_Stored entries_
(** The compressed table holds the words of every row at the offset of the row. *)
Lemma small_rows_spec gotos state rows tbl offs : Forall row_small rows → len tbl + len rows * (1 + 3 * N) < 2 ^ 32 →
  ∃ more new, small_rows ng gotos state rows tbl offs = inr (gotos, (tbl ++ more, offs ++ new)) ∧ length new = length rows ∧
    ∀ i row, zget rows i = Some row → ∃ pre post, tbl ++ more = pre ++ row_words row ++ post ∧ zget new i = Some (len pre).
Proof using HN.
  intros Hr. revert state tbl offs. induction Hr as [|row rows [Hl Hrow] _ IH]; intros state tbl offs Hb; cbn [small_rows].
  { exists [], []. rewrite !app_nil_r. split_and!; [done|done|]. intros i row. by rewrite zget_nil. }
  rewrite downcast_row_id by done. pose proof (len_nonneg tbl). pose proof (len_nonneg rows). pose proof (len_nonneg (Symbols ng)).
  pose proof (row_words_len row ltac:(lia)) as Hw. rewrite len_cons in Hb. rewrite u32_id by nia.
  destruct (IH (state + 1) (tbl ++ row_words row) (offs ++ [len tbl])) as (more & new & -> & Hn & Hi); [rewrite len_app; nia|].
  exists (row_words row ++ more), (len tbl :: new). rewrite <-(app_assoc tbl) in Hi |- *. rewrite <-(app_assoc offs). split_and!; [done|cbn; by rewrite Hn|].
  intros i row' Hz. destruct (decide (i = 0)) as [->|].
  - rewrite zget_cons_0 in Hz. injection Hz as <-. exists tbl, more. split; [done|apply zget_cons_0].
  - rewrite zget_cons_ne in Hz by done. destruct (Hi _ _ Hz) as (pre & post & E & Ho). exists pre, post. split; [done|]. by rewrite zget_cons_ne by done.
Qed.
End cells.

(** ** Lookups in written rows *)

Section written.
Context `{SliceSort} (ng : NormalizedGrammar) (lang : Language) (rows : list (list Z)) (large : Z) (offs : list Z).
Notation N := (len (Symbols ng)).

(** The language holds the rows: the first ones densely, the others compressed. *)
Record written : Prop := {
  wr_symbols : N < 2 ^ 16;
  wr_counts : 0 ≤ ParseTables.TokenCount lang ∧ 0 ≤ SymbolCount lang;
  wr_rows : Forall (row_small ng) rows;
  wr_large : 0 < large ≤ len rows;
  wr_limit : LargeStateCount lang = large;
  wr_dense : ParseTable lang = take (Z.to_nat large) rows;
  wr_map : SmallParseTableMap lang = offs;
  wr_count : length offs = length (drop (Z.to_nat large) rows);
  wr_small i row : zget (drop (Z.to_nat large) rows) i = Some row → ∃ pre post,
    SmallParseTable lang = pre ++ row_words row ++ post ∧ zget offs i = Some (len pre) }.

Context (W : written).

Lemma small_row_len i row : zget (drop (Z.to_nat large) rows) i = Some row → len row < 2 ^ 16.
Proof using W.
  intros Hz%zget_elem. pose proof (wr_rows W) as Hr. rewrite list.Forall_forall in Hr. destruct (Hr row) as [-> _]; [|apply (wr_symbols W)].
  rewrite <-(take_drop (Z.to_nat large) rows). apply elem_of_app. by right.
Qed.

Lemma written_ok : ParseTablesCorrect.tables_ok lang.
Proof using W.
  split; [apply (wr_counts W)|]. rewrite (wr_map W). intros off (i & Hi & Hz)%elem_zget.
  destruct (zget_in_range (drop (Z.to_nat large) rows) i) as [row Hrow]; [pose proof (wr_count W); unfold len in *; lia|].
  destruct (wr_small W i row Hrow) as (pre & post & Ht & Ho). assert (off = len pre) as -> by congruence. unfold unique_row.
  rewrite Ht, visit_row_words by (by eapply small_row_len). apply row_pairs_NoDup. by eapply small_row_len.
Qed.

Lemma written_lookup k row x : zget rows k = Some row → 0 ≤ x → lookupActionIndex (derived_view lang) k x = Ret (default 0 (zget row x)).
Proof using W.
  intros Hk Hx. rewrite (lookupActionIndex_derived lang k x written_ok Hx). unfold lookupActionIndex. cbn [plain_view denseLimit language].
  pose proof (zget_Some_range _ _ _ Hk) as Hr. pose proof (wr_large W) as Hl.
  assert (languageDenseLimit lang = large) as -> by (unfold languageDenseLimit; rewrite (wr_limit W); by replace (0 <? large) with true by lia).
  destruct (Z.ltb_spec k large) as [Hd|Hd].
  - rewrite (wr_dense W). assert (zget (take (Z.to_nat large) rows) k = Some row) as ->; [|done].
    rewrite <-(take_drop (Z.to_nat large) rows) in Hk. rewrite zget_app_l in Hk; [done|]. unfold len. rewrite length_take. unfold len in *. lia.
  - assert (zget (drop (Z.to_nat large) rows) (k - large) = Some row) as Hz.
    { rewrite <-(take_drop (Z.to_nat large) rows) in Hk. assert (len (take (Z.to_nat large) rows) = large) as Ht by (unfold len in *; rewrite length_take; lia).
      rewrite zget_app_r, Ht in Hk by lia. done. }
    destruct (wr_small W _ row Hz) as (pre & post & Ht & Ho). unfold lookupActionIndexSmall. cbn [plain_view denseLimit language smallBase smallTokenLookup smallLookup].
    rewrite (wr_limit W), (wr_map W), Ho, !zget_nil. cbn [default from_option]. change (len (@nil Z)) with 0. destruct (Z.ltb_spec x 0); [lia|].
    rewrite lookup_row_find, Ht, visit_row_words by (by eapply small_row_len). by rewrite find_row_pairs by (by eapply small_row_len).
Qed.
End written.

(** ** The theorem *)

Section tables.
Context `{SliceSort} (ng : NormalizedGrammar) (t : LRTables).
Notation N := (len (Symbols ng)).
Notation T := (TokenCount ng).
Notation n := (StateCount t).
Notation remap := (map (λ i, i + 1) (seqZ 0 n)).

(** What the runtime is to do for an action: states are one further up, but for the
    shift of an extra that stays where it is. *)
Definition runtime_action (a : lrAction) : ParseAction :=
  match laKind a with
  | lrShift =>
    let stays := laIsExtra a && (laState a =? 0) in
    mkParseAction ParseActionShift (if stays then 0 else laState a + 1) 0 0 0 0 stays (laIsExtra a && negb (laState a =? 0)) (laRepeat a)
  | lrReduce =>
    match zget (Productions ng) (laProdIdx a) with
    | Some p => mkParseAction ParseActionReduce 0 (u16 (LHS p)) (u8 (len (RHS p))) (i16 (DynPrec p)) (u16 (ProductionID p)) (prIsExtra p) false false
    | None => mkParseAction ParseActionRecover 0 0 0 0 0 false false false
    end
  | lrAccept => mkParseAction ParseActionAccept 0 0 0 0 0 false false false
  end.

Definition shift_extra : ParseActionEntry := mkParseActionEntry false [mkParseAction ParseActionShift 0 0 0 0 0 true false false].

(** What the runtime is to find for a token. *)
Definition runtime_cell (s x : Z) : option ParseActionEntry :=
  match default [] (actions_of t s !! x) with
  | [] => if bool_decide (x ∈ ExtraSymbols ng) then Some shift_extra else None
  | acts => Some (mkParseActionEntry false (map runtime_action acts))
  end.

Definition runtime_goto (s B : Z) : Z := match gotos_of t s !! B with Some q => q + 1 | None => 0 end.

Lemma remap_action_spec a pa : n < 2 ^ 16 → action_fit ng a → (laKind a = lrShift → 0 ≤ laState a < n) → parse_action ng a = Ret pa →
  remap_parse_action remap pa = runtime_action a.
Proof using.
  intros Hn [_ Hr] Hs. unfold parse_action, runtime_action. destruct (laKind a).
  - specialize (Hs eq_refl). intros [= <-]. unfold remap_parse_action. cbn. rewrite u32_id by lia. destruct (laIsExtra a), (Z.eqb_spec (laState a) 0) as [E|E]; cbn;
      try (rewrite zget_remap by lia; rewrite u32_id by lia); try rewrite E; done.
  - destruct (Hr eq_refl) as [p Hp]. rewrite (proj2 (index_Ret _ _ _) Hp), Hp. cbn. by intros [= <-].
  - by intros [= <-].
Qed.

Lemma remap_actions_spec acts pas : n < 2 ^ 16 → Forall (action_fit ng) acts → (∀ a, a ∈ acts → laKind a = lrShift → 0 ≤ laState a < n) →
  map_go (parse_action ng) acts = Ret pas → map (remap_parse_action remap) pas = map runtime_action acts.
Proof using.
  intros Hn Hf. revert pas. induction Hf as [|a acts Ha _ IH]; intros pas Hs; cbn [map_go]; [by intros [= <-]|].
  destruct (parse_action ng a) as [pa| |] eqn:Ep; cbn [mbind go_bind]; [|done..]. destruct (map_go (parse_action ng) acts) as [rest| |] eqn:Er; cbn; [|done..].
  intros [= <-]. cbn. rewrite (remap_action_spec a pa Hn Ha (Hs a ltac:(left)) Ep). f_equal. apply IH; [|done]. intros b Hb. apply Hs. by right.
Qed.

Context (Hfit : rows_fit ng t) (Hwords : (n + 1) * (1 + 3 * N) < 2 ^ 32).

(** The entries behind the first one, renumbered, are what the cells stand for. *)
Lemma cell_lookup entries s x v idx0 : 0 ≤ s < n → token_cell ng t entries idx0 s x v →
  (len (ExtraSymbols ng) ≠ 0 → idx0 = 1 ∧ zget entries 1 = Some shift_extra) →
  (0 ≤ v ≤ maxUint16Index) ∧ (if v =? 0 then None else zget (map (remap_entry remap) entries) v) = runtime_cell s x.
Proof using Hfit.
  intros Hs Hc Hx. unfold token_cell, runtime_cell in *.
  assert (v = (if bool_decide (x ∈ ExtraSymbols ng) then idx0 else 0) → (0 ≤ v ≤ maxUint16Index) ∧
    (if v =? 0 then None else zget (map (remap_entry remap) entries) v) = if bool_decide (x ∈ ExtraSymbols ng) then Some shift_extra else None) as Hno.
  { case_bool_decide as Hin; intros ->; [|split; [unfold maxUint16Index; lia|done]].
    destruct Hx as [-> Hz]; [destruct (ExtraSymbols ng) as [|e l]; [by apply elem_of_nil in Hin|rewrite len_cons; pose proof (len_nonneg l); lia]|].
    split; [unfold maxUint16Index; lia|]. rewrite zget_map, Hz. done. }
  destruct (actions_of t s !! x) as [[|a acts]|] eqn:Ea; cbn [default from_option id] in *; [by apply Hno| |by apply Hno].
  destruct Hc as (Hv & pas & Hp & Hz). split; [lia|]. destruct (Z.eqb_spec v 0); [lia|]. rewrite zget_map, Hz. cbn. unfold remap_entry. cbn [peReusable peActions]. do 2 f_equal.
  destruct (rf_action _ _ Hfit s x _ Hs Ea) as [_ Hf]. rewrite (remap_actions_spec _ pas (proj2 (rf_states _ _ Hfit)) Hf); [done| |done].
  intros b Hb. by apply (rf_target _ _ Hfit s x (a :: acts)).
Qed.

(** The row of a state after renumbering. *)
Record new_row (entries : list ParseActionEntry) (s : Z) (row : list Z) : Prop := {
  nr_small : row_small ng row;
  nr_token x : 0 ≤ x < T → ∃ v, zget row x = Some v ∧ (if v =? 0 then None else zget (map (remap_entry remap) entries) v) = runtime_cell s x;
  nr_goto B : T ≤ B < N → zget row B = Some (runtime_goto s B) }.

Lemma remap_row_ok entries idx0 s row : 0 ≤ s < n → row_ok ng t entries idx0 s row → (len (ExtraSymbols ng) ≠ 0 → idx0 = 1 ∧ zget entries 1 = Some shift_extra) →
  ∃ row', remap_row ng remap 0 row = Ret row' ∧ new_row entries s row'.
Proof using Hfit.
  intros Hs [Hl Ht Hg] Hx. pose proof (TokenCount_range ng) as HT. pose proof (rf_states _ _ Hfit) as Hn.
  assert (∀ B, T ≤ B < N → 0 ≤ default 0 (gotos_of t s !! B) < n) as Hrange.
  { intros B HB. destruct (gotos_of t s !! B) as [q|] eqn:Eq; cbn; [|lia]. pose proof (rf_goto _ _ Hfit s B q Hs Eq). lia. }
  destruct (remap_row_spec ng t 0 row) as (row' & Hrun & Hrow); [lia|intros i v Hv Hi; pose proof (zget_Some_range _ _ _ Hv); rewrite Hg in Hv by lia; injection Hv as <-; apply Hrange; lia|].
  assert (∀ x v, 0 ≤ x < T → zget row x = Some v → zget row' x = Some v) as Htok.
  { intros x v Hxr Hv. rewrite Hrow, Hv. cbn. replace (0 + x <? T) with true by lia. by rewrite orb_true_r. }
  assert (∀ B, T ≤ B < N → zget row' B = Some (runtime_goto s B)) as Hgot.
  { intros B HB. rewrite Hrow, Hg by done. cbn. replace (0 + B <? T) with false by lia. rewrite orb_false_r. unfold runtime_goto.
    destruct (gotos_of t s !! B) as [q|] eqn:Eq; cbn; [|done]. pose proof (rf_goto _ _ Hfit s B q Hs Eq). by destruct (Z.eqb_spec q 0); [lia|]. }
  assert (len row' = N) as Hl'.
  { pose proof (len_nonneg row'). pose proof (len_nonneg row). destruct (Z.lt_trichotomy (len row') N) as [Hlt|[?|Hgt]]; [|done|].
    - pose proof (zget_None row' (len row')) as Hno. rewrite Hrow in Hno. destruct (zget_in_range row (len row')) as [v Hv]; [lia|]. rewrite Hv in Hno. cbn in Hno.
      by discriminate (proj2 Hno ltac:(lia)).
    - destruct (zget_in_range row' N) as [v Hv]; [lia|]. rewrite Hrow, (proj2 (zget_None row N)) in Hv by lia. done. }
  exists row'. split; [done|]. split; [split; [done|]| |done].
  - intros v (i & Hi & Hv)%elem_zget. destruct (decide (i < T)).
    + destruct (Ht i) as (w & Hw & Hc); [lia|]. rewrite (Htok i w) in Hv by (done || lia). injection Hv as <-. by apply (cell_lookup entries s i w idx0).
    + rewrite Hgot in Hv by lia. injection Hv as <-. unfold runtime_goto. destruct (gotos_of t s !! i) as [q|] eqn:Eq; [|unfold maxUint16Index; lia].
      pose proof (rf_goto _ _ Hfit s i q Hs Eq). unfold maxUint16Index. lia.
  - intros x Hxr. destruct (Ht x Hxr) as (v & Hv & Hc). exists v. split; [by apply Htok|]. by apply (cell_lookup entries s x v idx0).
Qed.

_ASSIGNMENT_
Return exactly, and only, the lines above starting at the line that contains "intros [= <-]. cbn." and ending at the line that contains "destruct (rf_action _".

_EXERCISE RESPONSE_
  intros [= <-]. cbn. rewrite (remap_action_spec a pa Hn Ha (Hs a ltac:(left)) Ep). f_equal. apply IH; [|done]. intros b Hb. apply Hs. by right.
Qed.

Context (Hfit : rows_fit ng t) (Hwords : (n + 1) * (1 + 3 * N) < 2 ^ 32).

(** The entries behind the first one, renumbered, are what the cells stand for. *)
Lemma cell_lookup entries s x v idx0 : 0 ≤ s < n → token_cell ng t entries idx0 s x v →
  (len (ExtraSymbols ng) ≠ 0 → idx0 = 1 ∧ zget entries 1 = Some shift_extra) →
  (0 ≤ v ≤ maxUint16Index) ∧ (if v =? 0 then None else zget (map (remap_entry remap) entries) v) = runtime_cell s x.
Proof using Hfit.
  intros Hs Hc Hx. unfold token_cell, runtime_cell in *.
  assert (v = (if bool_decide (x ∈ ExtraSymbols ng) then idx0 else 0) → (0 ≤ v ≤ maxUint16Index) ∧
    (if v =? 0 then None else zget (map (remap_entry remap) entries) v) = if bool_decide (x ∈ ExtraSymbols ng) then Some shift_extra else None) as Hno.
  { case_bool_decide as Hin; intros ->; [|split; [unfold maxUint16Index; lia|done]].
    destruct Hx as [-> Hz]; [destruct (ExtraSymbols ng) as [|e l]; [by apply elem_of_nil in Hin|rewrite len_cons; pose proof (len_nonneg l); lia]|].
    split; [unfold maxUint16Index; lia|]. rewrite zget_map, Hz. done. }
  destruct (actions_of t s !! x) as [[|a acts]|] eqn:Ea; cbn [default from_option id] in *; [by apply Hno| |by apply Hno].
  destruct Hc as (Hv & pas & Hp & Hz). split; [lia|]. destruct (Z.eqb_spec v 0); [lia|]. rewrite zget_map, Hz. cbn. unfold remap_entry. cbn [peReusable peActions]. do 2 f_equal.
  destruct (rf_action _ _ Hfit s x _ Hs Ea) as [_ Hf]. rewrite (remap_actions_spec _ pas (proj2 (rf_states _ _ Hfit)) Hf); [done| |done].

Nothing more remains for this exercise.